Stored items.
============

(** C10: every invocation of the check starts by making the snapshot
    directory, which is no error and changes nothing when the directory is
    already there and leaves it in place otherwise; when the snapshot file
    exists the check neither writes nor changes it; and the only write the
    check ever performs is to the snapshot path, when that path is absent. *)
Theorem snapshot_check_effects (env : externals) (p : path) (data : pyvalue) (w : world) :
  let check := _write_or_assert env p data in
  (exists rest, events_of check w = Mkdir (SNAPSHOT_DIR env) :: rest) /\
  (fs w !! SNAPSHOT_DIR env = Some Dir ->
     path_mkdir_exist_ok (SNAPSHOT_DIR env) w = (Ok tt, w, [Mkdir (SNAPSHOT_DIR env)])) /\
  (fs w !! tests_dir env = Some Dir ->
     (forall content, fs w !! SNAPSHOT_DIR env <> Some (File content)) ->
     fs (world_after check w) !! SNAPSHOT_DIR env = Some Dir) /\
  (is_Some (fs w !! p) ->
     fs (world_after check w) !! p = fs w !! p /\
     forall q content, ~ In (OpenWrite q content) (events_of check w)) /\
  (forall q content,
     In (OpenWrite q content) (events_of check w) -> q = p /\ fs w !! p = None).
Proof.
  intros check. subst check. unfold events_of, world_after.
  split; [|split; [|split; [|split]]].
  - destruct (write_or_assert_events env p data w) as (r & w1 & evs & -> & [->|[->|[-> _]]]);
      cbn; eauto.
  - apply run_mkdir_dir.
  - apply write_or_assert_makes_dir.
  - intros Hsome.
    destruct (write_or_assert_compares env p data w Hsome) as (r & w1 & Hp & [-> | ->]);
      cbn [fst snd]; (split; [assumption|]); intros q content Hin; cbn in Hin;
      intuition discriminate.
  - intros q content Hin.
    destruct (write_or_assert_events env p data w) as (r & w1 & evs & Heq & Hevs).
    rewrite Heq in Hin. cbn [snd] in Hin.
    destruct Hevs as [->|[->|[-> Hnone]]]; cbn in Hin.
    + intuition discriminate.
    + intuition discriminate.
    + destruct Hin as [|[|[Hw|[]]]]; try discriminate. injection Hw as <- _. auto.
Qed.

(** A comparison run on the world the first execution left. *)
Lemma snapshot_check_effects_witness :
  let env := Mock.env [] in
  let p := path_join (SNAPSHOT_DIR env) "jit.json" in
  let data := record_to_py Mock.record in
  let w1 := world_after (_write_or_assert env p data) Mock.fresh in
  fs (world_after (_write_or_assert env p data) w1) !! p = fs w1 !! p /\
  forall q content, ~ In (OpenWrite q content) (events_of (_write_or_assert env p data) w1).
Proof.
  apply (snapshot_check_effects (Mock.env []) (path_join (SNAPSHOT_DIR (Mock.env [])) "jit.json")
           (record_to_py Mock.record)).
  vm_compute. eauto.
Defined.

(** C4: two Snapshot Records compare equal exactly when they agree leaf by
    leaf, with timestamps compared as numbers and no tolerance; a record
    without NaN equals itself, and changing one [end] timestamp to a
    different number makes the comparison fail. *)
Theorem snapshot_comparison_is_exact :
  (forall r s : snapshot_record,
      py_eq (record_to_py r) (record_to_py s) = true <-> same_record r s) /\
  (forall r : snapshot_record,
      record_ok r -> py_eq (record_to_py r) (record_to_py r) = true) /\
  (forall (r : snapshot_record) (i j : nat) (old x : float),
      end_at i j r = Some old ->
      PrimFloat.eqb old x = false ->
      py_eq (record_to_py r) (record_to_py (set_end i j x r)) = false).
Proof.
  split; [exact py_eq_record|]. split.
  - intros r Hok. apply py_eq_record. split; [reflexivity|].
    apply Forall_Forall2_diag. eapply Forall_impl; [exact Hok|].
    intros e He. split; [reflexivity|]. split; [reflexivity|].
    apply Forall_Forall2_diag. eapply Forall_impl; [exact He|].
    intros sg [Hs He']. unfold is_nan, PrimFloat.is_nan in Hs, He'.
    apply negb_false_iff in Hs, He'. now split.
  - intros r i j old x Hend Hne.
    destruct (py_eq (record_to_py r) (record_to_py (set_end i j x r))) eqn:Heq; [|reflexivity].
    apply py_eq_record in Heq as [_ Hentries]. unfold end_at in Hend.
    destruct (record_snapshots r !! i) as [e|] eqn:He; [|discriminate].
    destruct (entry_timestamps e !! j) as [sg|] eqn:Hsg; [|discriminate].
    injection Hend as <-.
    assert (Hentry : same_entry e (set_entry_end j x e)).
    { eapply Forall2_lookup_lr; [exact Hentries | exact He |].
      cbn [set_end record_snapshots]. now rewrite list_lookup_alter_eq, He. }
    destruct Hentry as (_ & _ & Hsegs).
    assert (Hseg : same_segment sg (set_seg_end x sg)).
    { eapply Forall2_lookup_lr; [exact Hsegs | exact Hsg |].
      cbn [set_entry_end entry_timestamps]. now rewrite list_lookup_alter_eq, Hsg. }
    destruct Hseg as [_ Hsame]. cbn in Hsame. congruence.
Qed.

============

Problem requirements. Begin with the line above that has "apply (snapshot_check_effects (Mock.env" and continue through the line that has "apply Forall_Forall2_diag. eapply Forall_impl; [exact Hok|].", setting each one down exactly. Stop there.

Exercise solution.
  apply (snapshot_check_effects (Mock.env []) (path_join (SNAPSHOT_DIR (Mock.env [])) "jit.json")
           (record_to_py Mock.record)).
  vm_compute. eauto.
Defined.

(** C4: two Snapshot Records compare equal exactly when they agree leaf by
    leaf, with timestamps compared as numbers and no tolerance; a record
    without NaN equals itself, and changing one [end] timestamp to a
    different number makes the comparison fail. *)
Theorem snapshot_comparison_is_exact :
  (forall r s : snapshot_record,
      py_eq (record_to_py r) (record_to_py s) = true <-> same_record r s) /\
  (forall r : snapshot_record,
      record_ok r -> py_eq (record_to_py r) (record_to_py r) = true) /\
  (forall (r : snapshot_record) (i j : nat) (old x : float),
      end_at i j r = Some old ->
      PrimFloat.eqb old x = false ->
      py_eq (record_to_py r) (record_to_py (set_end i j x r)) = false).
Proof.
  split; [exact py_eq_record|]. split.
  - intros r Hok. apply py_eq_record. split; [reflexivity|].
    apply Forall_Forall2_diag. eapply Forall_impl; [exact Hok|].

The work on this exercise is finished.